Data to examine →
(* ===== verification/CloneKeys.v ===== *)
(** The Scheduler contract, part 2: clone keys (scheduler/src/clone_keys.rs),
    burner wallets that spend a deposited budget of their main wallet. *)

From S2P Require Import Prelude Sdk Types SchedulerState.

Implicit Types (e : env K) (w : world K) (s : State) (Q : unit → world K → Prop) (E : string → Prop).

Section code.
Context `{Sdk}.

Definition get_clone_key (clone : address) : M K CloneKeyProperties :=
  s ← get_st; sv_get empty_clone_key (clone_key_props s !! clone).

Definition authorize_clone_key e (clone_address : address) (ttl_seconds : N) : M K unit :=
  payable_egld e;;
  require_not_paused;;
  let deposit := egld_value e in
  require (0 < deposit) "Must deposit EGLD as spend limit";;
  require (deposit ≤ MAX_CLONE_KEY_SPEND_LIMIT) "Spend limit exceeds maximum (2 EGLD)";;
  require (MIN_CLONE_KEY_TTL_SECONDS ≤ ttl_seconds) "TTL too short (minimum 1 hour)";;
  require (ttl_seconds ≤ MAX_CLONE_KEY_TTL_SECONDS) "TTL too long (maximum 30 days)";;
  require (clone_address ≠ caller e) "Cannot authorize self as Clone-Key";;
  s ← get_st;
  require (clone_key_props s !! clone_address = None) "Clone-Key already authorized";;
  require (size (set_of (wallet_clone_keys s) (caller e)) < MAX_CLONE_KEYS_PER_WALLET)%nat
    "Too many Clone-Keys (max 3)";;
  let expiry := u64_add (timestamp e) ttl_seconds in
  let props := MkCloneKeyProperties (caller e) deposit 0 expiry in
  modify (λ s : State, s <| clone_key_props ::= <[clone_address := props]> |>);;
  modify (λ s : State, s <| wallet_clone_keys ::= set_insert (caller e) clone_address |>);;
  emit (clone_key_authorized_event (caller e) clone_address expiry deposit).

Definition revoke_clone_key e (clone_address : address) : M K unit :=
  not_payable e;;
  s ← get_st;
  require (clone_key_props s !! clone_address ≠ None) "Clone-Key not found";;
  props ← get_clone_key clone_address;
  require (c_main_address props = caller e) "Not the owner of this Clone-Key";;
  refund ← (if decide (c_spent_amount props < c_spend_limit props)
            then biguint_sub (c_spend_limit props) (c_spent_amount props)
            else mret 0);
  modify (λ s : State, s <| clone_key_props ::= delete clone_address |>);;
  modify (λ s : State, s <| wallet_clone_keys ::= set_remove (caller e) clone_address |>);;
  (if decide (0 < refund) then direct_egld (caller e) refund else mret ());;
  emit (clone_key_revoked_event (caller e) clone_address refund).

Definition fund_clone_key e (clone_address : address) : M K unit :=
  payable_egld e;;
  require_not_paused;;
  let added := egld_value e in
  require (0 < added) "Must send EGLD";;
  s ← get_st;
  require (clone_key_props s !! clone_address ≠ None) "Clone-Key not found";;
  props ← get_clone_key clone_address;
  require (c_main_address props = caller e) "Not the owner of this Clone-Key";;
  require (timestamp e < c_expiry_timestamp props) "Clone-Key has expired — revoke and create a new one";;
  let new_limit := c_spend_limit props + added in
  require (new_limit ≤ MAX_CLONE_KEY_SPEND_LIMIT) "New spend limit would exceed maximum (2 EGLD)";;
  modify (λ s : State, s <| clone_key_props ::= <[clone_address := props <| c_spend_limit := new_limit |>]> |>);;
  emit (clone_key_funded_event clone_address added).

Definition get_clone_key_info s (clone_address : address) : option CloneKeyProperties :=
  clone_key_props s !! clone_address.
Definition get_wallet_clone_keys s (main_wallet : address) : list address :=
  elements (set_of (wallet_clone_keys s) main_wallet).

(** The effective owner of a call, and whether the caller is a live clone key. *)
Definition resolve_caller e : M K (address * bool) :=
  s ← get_st;
  match clone_key_props s !! caller e with
  | None => mret (caller e, false)
  | Some props =>
      if decide (c_expiry_timestamp props ≤ timestamp e)
      then mret (caller e, false)
      else mret (c_main_address props, true)
  end.

Definition charge_clone_key e (clone_address : address) (amt : N) : M K unit :=
  props ← get_clone_key clone_address;
  require (timestamp e < c_expiry_timestamp props) "Clone-Key has expired";;
  let new_spent := c_spent_amount props + amt in
  require (new_spent ≤ c_spend_limit props) "Clone-Key spend limit exceeded";;
  modify (λ s : State, s <| clone_key_props ::= <[clone_address := props <| c_spent_amount := new_spent |>]> |>).

End code.

(** ** Lemmas *)

(** The budget a clone key has left. *)
Definition unspent (c : CloneKeyProperties) : N := c_spend_limit c - c_spent_amount c.

Section proofs.
Context `{StrictSdk}.

Lemma wp_get_clone_key k (P : CloneKeyProperties → world K → Prop) E w :
  (∀ c, clone_key_props (st w) !! k = Some c → P c w) → E "storage decode error" →
  wp (get_clone_key k) P E w.
Proof.
  intros HQ HE. unfold get_clone_key. wp_go; [|done].
  rewrite strict_clone_key in *. destruct_or?; [by apply HQ|naive_solver].
Qed.

(** The caller acts for a live clone key's main wallet, or for itself. *)
Definition resolves_to e s (owner : address) (is_clone : bool) : Prop :=
  match clone_key_props s !! caller e with
  | Some props =>
      if decide (c_expiry_timestamp props ≤ timestamp e)
      then owner = caller e ∧ is_clone = false
      else owner = c_main_address props ∧ is_clone = true
  | None => owner = caller e ∧ is_clone = false
  end.

Lemma wp_resolve_caller e (P : address * bool → world K → Prop) E w :
  (∀ o c, resolves_to e (st w) o c → P (o, c) w) → wp (resolve_caller e) P E w.
Proof.
  intros HP. unfold resolve_caller. wp_go. unfold resolves_to in HP.
  destruct (clone_key_props (st w) !! caller e); wp_go; apply HP; try case_decide; done.
Qed.
End proofs.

Instructions for the task →
Only the lines above starting at the one containing "<[clone_address := props]> |>);;" and ending at the one containing "refund ← (if", both included, are to be returned, exactly as they read.

Solution to this task →
  modify (λ s : State, s <| clone_key_props ::= <[clone_address := props]> |>);;
  modify (λ s : State, s <| wallet_clone_keys ::= set_insert (caller e) clone_address |>);;
  emit (clone_key_authorized_event (caller e) clone_address expiry deposit).

Definition revoke_clone_key e (clone_address : address) : M K unit :=
  not_payable e;;
  s ← get_st;
  require (clone_key_props s !! clone_address ≠ None) "Clone-Key not found";;
  props ← get_clone_key clone_address;
  require (c_main_address props = caller e) "Not the owner of this Clone-Key";;
  refund ← (if decide (c_spent_amount props < c_spend_limit props)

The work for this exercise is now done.